Even if you’re satisfied with your coverage and don’t want to bother finding a new plan, policies can vary in cost and benefits from year to year. After reading through the Annual Notice of Change, you can better determine how much you’d like to continue the same plan. If you switch plans, consider more than the premium cost. Make sure your specific health needs, including medications, are still included in your coverage.

According to a Kaiser Foundation survey, only 6 out of 10 Medicare members actually look at their plan options each year, or have someone else read the choices on their behalf. One-fourth claim they rarely or never check for alternatives during open enrollment.

If you find your plan doesn’t cover what you need anymore or see that it’s received a low rating, there are many others to choose from that offer quality coverage. Find a plan with a higher rating by using the Medicare Plan Finder tool.

Also, if you fall into the doughnut hole (Medicare Part D’s coverage gap), keep in mind that the Affordable Care Act helps fill the gap with discounts averaging about 53 percent on covered brand name medications and 28 percent on generic drugs.

Throwing so many changes at the Medicare population each year is somewhat absurd, but it’s worthwhile to keep up with these changes. If you’re enrolled in Medicare and have questions, you can contact the Medicare program at 800-633-4227, visit, or call a licensed agent at the number above.

Individual Health Insurance: On and Off Exchange

The health insurance marketplace for individuals and small businesses holds its open enrollment period for several months beginning in the fall. In the first year the exchanges were introduced, open enrollment lasted from October 1, 2013 until March 31, 2014 to ensure people were able to sign up successfully and find out how well the new program and new rules for the traditional market would fare.

For the second year of open enrollment, consumers have between November 15, 2014 and January 15, 2015 to enroll. The open enrollment period for the marketplaces applies to federally-facilitated and state-run exchanges as well as non-exchange health plans.

For individual policyholders, this period is an essential time not only to switch plans or gain coverage, but also to make sure you won’t be penalized for going without coverage. Those who miss the open enrollment period can apply for insurance plans off the exchange, but likely won’t meet the deadline to avoid the individual mandate tax.

Open enrollment on the marketplace will last from November 15 until January 15 each year, marking the safe zone for gaining individual health insurance and not having to pay a penalty.

State exchanges provide a variety of plans from each insurer participating in your region, covering a large population of Americans with lower income. Many of those applying for coverage on the exchange will also apply for tax credits during open enrollment, which will be applied to plans in order for them to receive reduced premiums and medical costs.

You cannot apply for subsidies or marketplace health plans at any other time of year. Your plan may change from year to year in some respects, but the core elements of essential health benefits and minimum essential coverage (plans paying at least 60 percent of total covered costs) will always be included in such plans under federal law.
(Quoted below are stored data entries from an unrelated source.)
(** * Delta-neutral hedger: sizing reconciliation and two-leg placement

    A shallow embedding of [src/hedger.py], [src/utils.py] and
    [src/exceptions.py], together with the parts of
    [src/exchanges/paradex/api.py] and [src/exchanges/bitget/api.py] that
    [HedgeManager] calls while placing and compensating orders, the side
    and sign helpers of [src/exchanges/paradex/types.py], the preparation
    of the two accounts, and the requests of a Paradex session with the
    refresh of its token.

    Modelling conventions.
    - A finite [decimal.Decimal] is the rational it denotes ([Q]); its
      exponent is not kept, since the program only computes and compares.
      Arithmetic is that of the default context: a sum, difference, product
      or quotient is rounded to 28 significant digits, ties to even, and
      [%] and [//] signal [InvalidOperation] when the integer quotient has
      more than 28 digits.  Comparisons, [min], [max] and the conversion of
      a string or of a float to a decimal are exact.  The exponent limits of
      the context (results beyond 10^999999 or below 10^-999999), NaN and
      infinities are not modelled.
    - A binary float is the rational it denotes; float arithmetic rounds
      to 53 significant bits, ties to even.  Subnormal and infinite floats
      are not modelled.
    - An exception is a value of [exn]; only subclasses of [Exception] are
      modelled (task cancellation and interpreter exit are outside the model).
    - A [while] loop is a function with a fuel argument; running out of fuel
      is its own outcome, so that termination is a statement to prove.
    - Network calls go through an oracle that answers every request from the
      requests issued before it; the requests are recorded in a trace. *)

From Stdlib Require Import QArith Qround Qabs Qpower Qreduction Qminmax Lqa ZArith
  Lia List String Bool Morphisms.
Import ListNotations.
Local Open Scope Q_scope.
Like other coverage, certain life events such as changes in family status or income, or relocation to another state can also qualify a person for special enrollment periods apart from open enrollment in the marketplace.
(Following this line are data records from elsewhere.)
(** * no-response: closing stale issues and the label life cycle

    A shallow embedding of [src/no-response.ts] (class [NoResponse]) and the
    properties of its three entry points [sweep], [unmark] and [removeLabels].

    The class talks to a remote issue tracker through octokit.  Every method
    is embedded as a program of the monad [Prog]: a finite tree whose nodes
    are the requests the method sends, in program order, and whose branches
    are the answers it may get.  Nothing is assumed about the remote service:
    a program is run against an arbitrary environment [Env], a state-passing
    responder, and the run yields the method's outcome, the final state of the
    responder and the trace of requests that were sent.

    Conventions of the embedding.
    - A JavaScript [Date] is a [Date]: a time value, an integer number of
      milliseconds, or Invalid Date beyond 8.64e15 ms on either side of the
      epoch.  The days of the configuration are an integer, and the clock
      reads the time value of a valid date; the arithmetic of [since] on them
      is exact wherever its result is a valid date.
    - [core.debug] and [core.info] only write to the log of the action.  What
      is kept of them is the evaluation of an argument that can throw: the
      [toISOString] of the two dates [getCloseableIssues] compares.
    - An awaited call that is rejected throws; a call that is not awaited
      ([start], [spawn]) is sent, and its outcome is dropped. *)

From Stdlib Require Import String Ascii ZArith List Bool Lia.
Import ListNotations.

Local Open Scope string_scope.
Local Open Scope Z_scope.

(* ===================================================================== *)
(** ** Data model *)
(* ===================================================================== *)

(** [this.config.repo], as [github.context.repo] gives it. *)
Record Repo := { owner : string; repo : string }.

(** [interface Issue { issue_number; owner; repo }]. *)
Record Issue := {
  issue_number : Z;
  issue_owner : string;
  issue_repo : string
}.

(** [{ name: string }], the label of an event and of an issue. *)
Record Label := { name : string }.

(** [interface LabeledEvent { created_at; event; label }]; [created_at] is the
    number [new Date(event.created_at)] is built from. *)
Record LabeledEvent := {
  created_at : Z;
  event : string;
  label : Label
}.

(** [interface RestIssue { number }]. *)
Record RestIssue := { number : Z }.

(** [{ login }] of a user object. *)
Record User := { login : string }.

(** The fields of the data of [issues.get] that [unmark] reads; [user] and
    [closed_by] may be null. *)
Record IssueInfo := {
  info_user : option User;
  info_state : string;
  info_closed_by : option User
}.

(** The fields of the webhook payloads that the class reads. *)
Record Repository := { repository_owner : User; repository_name : string }.
Record PayloadIssue := { payload_number : Z; payload_user : User }.
Record Comment := { comment_user : User; comment_body : string }.

(** [IssueCommentEvent]: [{ repository, issue, comment }]. *)
Record IssueCommentEvent := {
  ice_repository : Repository;
  ice_issue : PayloadIssue;
  ice_comment : Comment
}.

(** [IssuesEvent]: [{ action, repository, issue, sender }]. *)
Record IssuesEvent := {
  ie_action : string;
  ie_repository : Repository;
  ie_issue : PayloadIssue;
  ie_sender : User
}.

(** The response of [issues.listEvents], which [findLastLabeledEvent] hands
    to [octokit.paginate] as the route to page through: the url of the
    request (the issue and the page size) and the first page of events. *)
Record EventsPage := {
  page_issue : Issue;
  page_per_page : Z;
  page_data : list LabeledEvent
}.

(** Modelled from the spec: the class [Config] of [./config], which is not
    among the sources.  The fields are those of SweepConfig in the data model
    of the specification; the three optional ones are [None] when undefined. *)
Record Config := {
  token : string;
  config_repo : Repo;
  responseRequiredLabel : string;
  responseRequiredColor : string;
  daysUntilClose : Z;
  closeComment : option string;
  optionalFollowUpLabel : option string;
  optionalFollowUpLabelColor : option string
}.

(* ===================================================================== *)
(** ** Requests, answers and programs *)
(* ===================================================================== *)

(** The message of a thrown [Error]. *)
Definition Error := string.

Inductive Result (A : Type) : Type :=
| Ok (a : A)
| Err (e : Error).
Arguments Ok {A} a.
Arguments Err {A} e.

(** The asynchronous calls of the class, with their parameters. *)
Inductive Request : Type :=
| issues_get (i : Issue)
| issues_listLabelsOnIssue (i : Issue)
| issues_removeLabel (i : Issue) (label_name : string)
| issues_addLabels (i : Issue) (labels : list string)
| issues_getLabel (r : Repo) (label_name : string)
| issues_createLabel (r : Repo) (label_name color : string)
| issues_createComment (i : Issue) (body : string)
| issues_update (i : Issue) (state : string) (state_reason : option string)
| issues_listEvents (i : Issue) (per_page : Z)
| paginate (route : EventsPage)
| search_issuesAndPullRequests (q sort order : string) (per_page : Z)
| fs_readFile (path : string).

(** What a fulfilled call resolves to (the part of it the class reads). *)
Definition Response (r : Request) : Type :=
  match r with
  | issues_get _ => IssueInfo
  | issues_listLabelsOnIssue _ => list Label
  | issues_getLabel _ _ => Label
  | issues_listEvents _ _ => EventsPage
  | paginate _ => list LabeledEvent
  | search_issuesAndPullRequests _ _ _ _ => list RestIssue
  | fs_readFile _ => string
  | issues_removeLabel _ _ | issues_addLabels _ _ | issues_createLabel _ _ _
  | issues_createComment _ _ | issues_update _ _ _ => unit
  end.

(** The synchronous reads of the process: an environment variable, the
    payload of the workflow context, the clock, and [JSON.parse]. *)
Inductive Query : Type :=
| env_GITHUB_EVENT_PATH
| context_payload
| date_getTime
| JSON_parse (text : string).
If you have questions about the marketplace in your state or want to apply during open enrollment, call us at 888 803 5917. Our agents are certified to sell exchange plans in every state and can help you determine eligibility for subsidies and choose the right plan.

You can find out more about the health insurance marketplace on our Obamacare site.

If you miss the enrollment period, you can apply for a short-term medical plan to cover you until the next open enrollment window in November. This ensures you’re safe during this time.